Task objective:
Where the listing below reaches the line containing "Definition X_download_idle : Externals", start writing out lines exactly, and stop once the line containing "Definition w_single_mp3 : World" has been written.

Data extract:
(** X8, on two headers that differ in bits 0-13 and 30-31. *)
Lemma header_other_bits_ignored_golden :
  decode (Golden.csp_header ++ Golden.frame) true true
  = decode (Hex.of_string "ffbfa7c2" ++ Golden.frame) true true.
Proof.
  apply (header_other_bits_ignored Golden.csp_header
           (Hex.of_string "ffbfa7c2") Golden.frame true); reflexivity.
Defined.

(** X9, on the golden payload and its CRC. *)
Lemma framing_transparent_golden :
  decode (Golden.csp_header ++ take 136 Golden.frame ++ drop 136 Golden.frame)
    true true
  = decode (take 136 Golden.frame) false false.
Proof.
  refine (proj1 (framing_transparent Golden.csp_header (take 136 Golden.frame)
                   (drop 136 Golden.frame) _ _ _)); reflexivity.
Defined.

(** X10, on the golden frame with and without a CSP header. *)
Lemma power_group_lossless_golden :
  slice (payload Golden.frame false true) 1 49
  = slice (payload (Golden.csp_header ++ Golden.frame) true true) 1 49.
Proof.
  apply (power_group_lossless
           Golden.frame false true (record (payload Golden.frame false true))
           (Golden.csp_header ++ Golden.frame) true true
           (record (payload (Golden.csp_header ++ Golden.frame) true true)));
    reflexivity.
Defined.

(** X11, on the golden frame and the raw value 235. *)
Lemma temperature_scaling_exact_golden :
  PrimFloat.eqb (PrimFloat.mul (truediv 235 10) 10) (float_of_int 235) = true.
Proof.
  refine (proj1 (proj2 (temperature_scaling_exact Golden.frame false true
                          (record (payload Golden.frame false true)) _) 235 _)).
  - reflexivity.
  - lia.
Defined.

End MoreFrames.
...
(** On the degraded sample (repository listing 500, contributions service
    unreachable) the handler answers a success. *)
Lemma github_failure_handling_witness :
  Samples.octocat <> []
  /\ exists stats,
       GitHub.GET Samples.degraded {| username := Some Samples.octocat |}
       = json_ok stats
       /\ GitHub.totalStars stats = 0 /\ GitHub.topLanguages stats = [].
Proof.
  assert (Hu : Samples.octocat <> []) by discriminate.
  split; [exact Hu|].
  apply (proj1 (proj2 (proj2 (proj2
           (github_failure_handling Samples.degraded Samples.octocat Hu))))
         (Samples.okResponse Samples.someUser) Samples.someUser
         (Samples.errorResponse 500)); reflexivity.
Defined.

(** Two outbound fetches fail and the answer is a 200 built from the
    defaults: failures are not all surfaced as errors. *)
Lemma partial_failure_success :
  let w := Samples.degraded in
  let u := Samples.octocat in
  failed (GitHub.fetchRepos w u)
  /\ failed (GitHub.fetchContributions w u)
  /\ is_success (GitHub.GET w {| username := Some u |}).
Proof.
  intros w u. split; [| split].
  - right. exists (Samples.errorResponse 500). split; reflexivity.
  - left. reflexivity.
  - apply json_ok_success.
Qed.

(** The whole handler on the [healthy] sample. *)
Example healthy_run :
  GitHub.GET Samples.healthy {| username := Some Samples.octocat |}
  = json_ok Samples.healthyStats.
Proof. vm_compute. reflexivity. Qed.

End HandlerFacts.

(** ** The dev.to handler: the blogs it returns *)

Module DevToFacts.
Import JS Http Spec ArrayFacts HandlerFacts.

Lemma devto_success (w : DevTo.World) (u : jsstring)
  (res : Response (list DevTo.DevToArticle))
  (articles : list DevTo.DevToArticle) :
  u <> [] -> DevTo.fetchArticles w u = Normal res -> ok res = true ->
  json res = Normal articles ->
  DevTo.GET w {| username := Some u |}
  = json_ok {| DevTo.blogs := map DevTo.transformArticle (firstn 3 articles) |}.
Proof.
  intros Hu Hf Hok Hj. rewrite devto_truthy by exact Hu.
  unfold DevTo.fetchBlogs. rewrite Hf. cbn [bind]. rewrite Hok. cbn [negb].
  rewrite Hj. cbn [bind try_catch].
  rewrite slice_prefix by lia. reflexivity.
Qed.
---
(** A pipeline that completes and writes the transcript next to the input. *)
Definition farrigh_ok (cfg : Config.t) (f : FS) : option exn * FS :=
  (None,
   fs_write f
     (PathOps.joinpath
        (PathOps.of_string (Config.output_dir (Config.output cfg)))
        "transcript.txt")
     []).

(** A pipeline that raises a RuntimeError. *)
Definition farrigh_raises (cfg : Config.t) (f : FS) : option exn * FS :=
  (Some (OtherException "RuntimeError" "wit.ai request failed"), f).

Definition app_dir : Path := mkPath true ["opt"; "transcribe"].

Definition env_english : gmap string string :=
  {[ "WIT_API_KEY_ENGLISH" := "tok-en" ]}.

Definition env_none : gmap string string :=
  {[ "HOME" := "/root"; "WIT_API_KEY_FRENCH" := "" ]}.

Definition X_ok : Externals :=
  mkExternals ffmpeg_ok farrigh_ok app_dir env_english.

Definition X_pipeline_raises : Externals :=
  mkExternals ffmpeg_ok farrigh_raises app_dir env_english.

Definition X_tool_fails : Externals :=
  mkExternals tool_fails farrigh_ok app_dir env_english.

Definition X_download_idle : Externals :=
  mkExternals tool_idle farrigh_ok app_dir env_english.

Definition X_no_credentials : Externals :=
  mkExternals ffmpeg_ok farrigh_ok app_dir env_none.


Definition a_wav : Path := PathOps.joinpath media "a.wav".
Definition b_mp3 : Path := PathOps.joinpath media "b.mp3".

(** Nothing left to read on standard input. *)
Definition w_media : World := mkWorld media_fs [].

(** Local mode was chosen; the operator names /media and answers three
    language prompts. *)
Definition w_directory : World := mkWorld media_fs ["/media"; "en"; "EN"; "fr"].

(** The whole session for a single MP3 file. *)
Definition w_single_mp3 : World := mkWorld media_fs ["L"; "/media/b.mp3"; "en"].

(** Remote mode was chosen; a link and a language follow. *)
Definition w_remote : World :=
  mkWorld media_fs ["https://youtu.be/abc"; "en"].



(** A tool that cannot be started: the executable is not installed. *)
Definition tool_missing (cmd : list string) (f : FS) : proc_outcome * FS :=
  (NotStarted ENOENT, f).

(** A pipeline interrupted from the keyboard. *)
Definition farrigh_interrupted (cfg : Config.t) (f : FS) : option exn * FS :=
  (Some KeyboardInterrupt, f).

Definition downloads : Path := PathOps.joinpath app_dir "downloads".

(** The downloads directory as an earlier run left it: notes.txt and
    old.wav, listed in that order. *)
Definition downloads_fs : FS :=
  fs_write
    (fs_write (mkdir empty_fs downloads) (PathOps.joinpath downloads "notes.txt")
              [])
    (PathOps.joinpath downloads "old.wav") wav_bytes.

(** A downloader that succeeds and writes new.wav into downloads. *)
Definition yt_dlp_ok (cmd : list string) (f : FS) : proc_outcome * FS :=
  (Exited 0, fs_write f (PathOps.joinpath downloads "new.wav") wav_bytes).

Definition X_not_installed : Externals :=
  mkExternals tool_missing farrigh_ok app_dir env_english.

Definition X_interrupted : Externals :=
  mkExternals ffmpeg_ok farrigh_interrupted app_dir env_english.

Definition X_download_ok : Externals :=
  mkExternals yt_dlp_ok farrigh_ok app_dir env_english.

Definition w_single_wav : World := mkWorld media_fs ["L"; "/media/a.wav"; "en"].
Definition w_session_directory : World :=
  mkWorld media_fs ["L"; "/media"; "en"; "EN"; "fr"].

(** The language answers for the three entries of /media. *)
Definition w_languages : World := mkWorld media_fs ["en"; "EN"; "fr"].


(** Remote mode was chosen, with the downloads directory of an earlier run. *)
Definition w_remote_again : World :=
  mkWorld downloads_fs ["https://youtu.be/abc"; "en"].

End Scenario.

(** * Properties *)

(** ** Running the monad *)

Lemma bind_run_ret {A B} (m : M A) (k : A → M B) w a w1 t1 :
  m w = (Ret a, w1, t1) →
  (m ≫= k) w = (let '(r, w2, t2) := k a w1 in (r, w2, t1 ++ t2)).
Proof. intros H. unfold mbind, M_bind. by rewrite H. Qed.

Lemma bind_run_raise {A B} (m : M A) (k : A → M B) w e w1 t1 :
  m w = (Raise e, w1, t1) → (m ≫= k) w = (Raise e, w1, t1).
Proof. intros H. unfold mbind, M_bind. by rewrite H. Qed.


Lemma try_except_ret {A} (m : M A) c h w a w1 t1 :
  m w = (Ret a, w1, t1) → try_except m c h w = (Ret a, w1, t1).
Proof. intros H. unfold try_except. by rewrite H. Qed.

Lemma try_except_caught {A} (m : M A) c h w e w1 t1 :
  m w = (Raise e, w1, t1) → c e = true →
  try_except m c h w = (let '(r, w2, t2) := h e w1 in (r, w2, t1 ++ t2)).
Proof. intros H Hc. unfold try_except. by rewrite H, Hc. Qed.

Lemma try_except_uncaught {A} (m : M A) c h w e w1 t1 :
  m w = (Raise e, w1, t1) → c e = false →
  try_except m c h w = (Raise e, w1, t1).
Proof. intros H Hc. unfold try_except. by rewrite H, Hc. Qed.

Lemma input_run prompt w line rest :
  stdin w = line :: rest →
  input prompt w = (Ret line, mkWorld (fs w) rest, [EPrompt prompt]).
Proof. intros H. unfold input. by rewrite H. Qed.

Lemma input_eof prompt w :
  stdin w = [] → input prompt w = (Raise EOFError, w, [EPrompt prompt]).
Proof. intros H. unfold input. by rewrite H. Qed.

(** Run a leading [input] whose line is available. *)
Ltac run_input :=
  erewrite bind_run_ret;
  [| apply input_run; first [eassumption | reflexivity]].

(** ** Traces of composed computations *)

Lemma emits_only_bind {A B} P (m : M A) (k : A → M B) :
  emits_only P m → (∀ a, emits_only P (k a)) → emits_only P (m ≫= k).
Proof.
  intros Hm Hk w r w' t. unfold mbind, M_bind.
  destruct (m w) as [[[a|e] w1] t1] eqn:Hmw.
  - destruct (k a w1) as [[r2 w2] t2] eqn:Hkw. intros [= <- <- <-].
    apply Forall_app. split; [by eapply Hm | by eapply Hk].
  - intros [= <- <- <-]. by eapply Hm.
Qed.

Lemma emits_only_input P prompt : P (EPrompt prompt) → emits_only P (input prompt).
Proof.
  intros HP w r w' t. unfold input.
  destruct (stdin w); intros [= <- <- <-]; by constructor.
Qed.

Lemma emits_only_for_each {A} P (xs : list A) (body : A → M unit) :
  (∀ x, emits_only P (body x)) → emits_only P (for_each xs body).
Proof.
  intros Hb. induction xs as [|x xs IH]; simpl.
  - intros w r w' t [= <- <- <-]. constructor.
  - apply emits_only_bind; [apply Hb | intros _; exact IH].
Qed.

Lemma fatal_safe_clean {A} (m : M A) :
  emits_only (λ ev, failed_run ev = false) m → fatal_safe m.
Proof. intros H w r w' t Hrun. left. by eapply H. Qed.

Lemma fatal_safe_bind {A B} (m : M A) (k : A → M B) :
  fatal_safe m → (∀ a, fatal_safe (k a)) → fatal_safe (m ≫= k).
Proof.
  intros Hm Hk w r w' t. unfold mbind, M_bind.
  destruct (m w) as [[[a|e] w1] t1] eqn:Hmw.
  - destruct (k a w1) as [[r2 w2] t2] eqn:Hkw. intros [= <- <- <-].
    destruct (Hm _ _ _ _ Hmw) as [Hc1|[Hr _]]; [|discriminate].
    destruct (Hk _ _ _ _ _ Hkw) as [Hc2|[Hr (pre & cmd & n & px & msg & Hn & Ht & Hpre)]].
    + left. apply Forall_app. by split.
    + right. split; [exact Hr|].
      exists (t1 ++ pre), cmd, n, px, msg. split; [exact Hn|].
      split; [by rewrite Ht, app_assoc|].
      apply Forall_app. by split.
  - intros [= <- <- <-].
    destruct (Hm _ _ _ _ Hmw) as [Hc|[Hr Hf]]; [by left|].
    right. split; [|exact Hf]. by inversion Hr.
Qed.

Your response:
Definition X_download_idle : Externals :=
  mkExternals tool_idle farrigh_ok app_dir env_english.

Definition X_no_credentials : Externals :=
  mkExternals ffmpeg_ok farrigh_ok app_dir env_none.


Definition a_wav : Path := PathOps.joinpath media "a.wav".
Definition b_mp3 : Path := PathOps.joinpath media "b.mp3".

(** Nothing left to read on standard input. *)
Definition w_media : World := mkWorld media_fs [].

(** Local mode was chosen; the operator names /media and answers three
    language prompts. *)
Definition w_directory : World := mkWorld media_fs ["/media"; "en"; "EN"; "fr"].

(** The whole session for a single MP3 file. *)
Definition w_single_mp3 : World := mkWorld media_fs ["L"; "/media/b.mp3"; "en"].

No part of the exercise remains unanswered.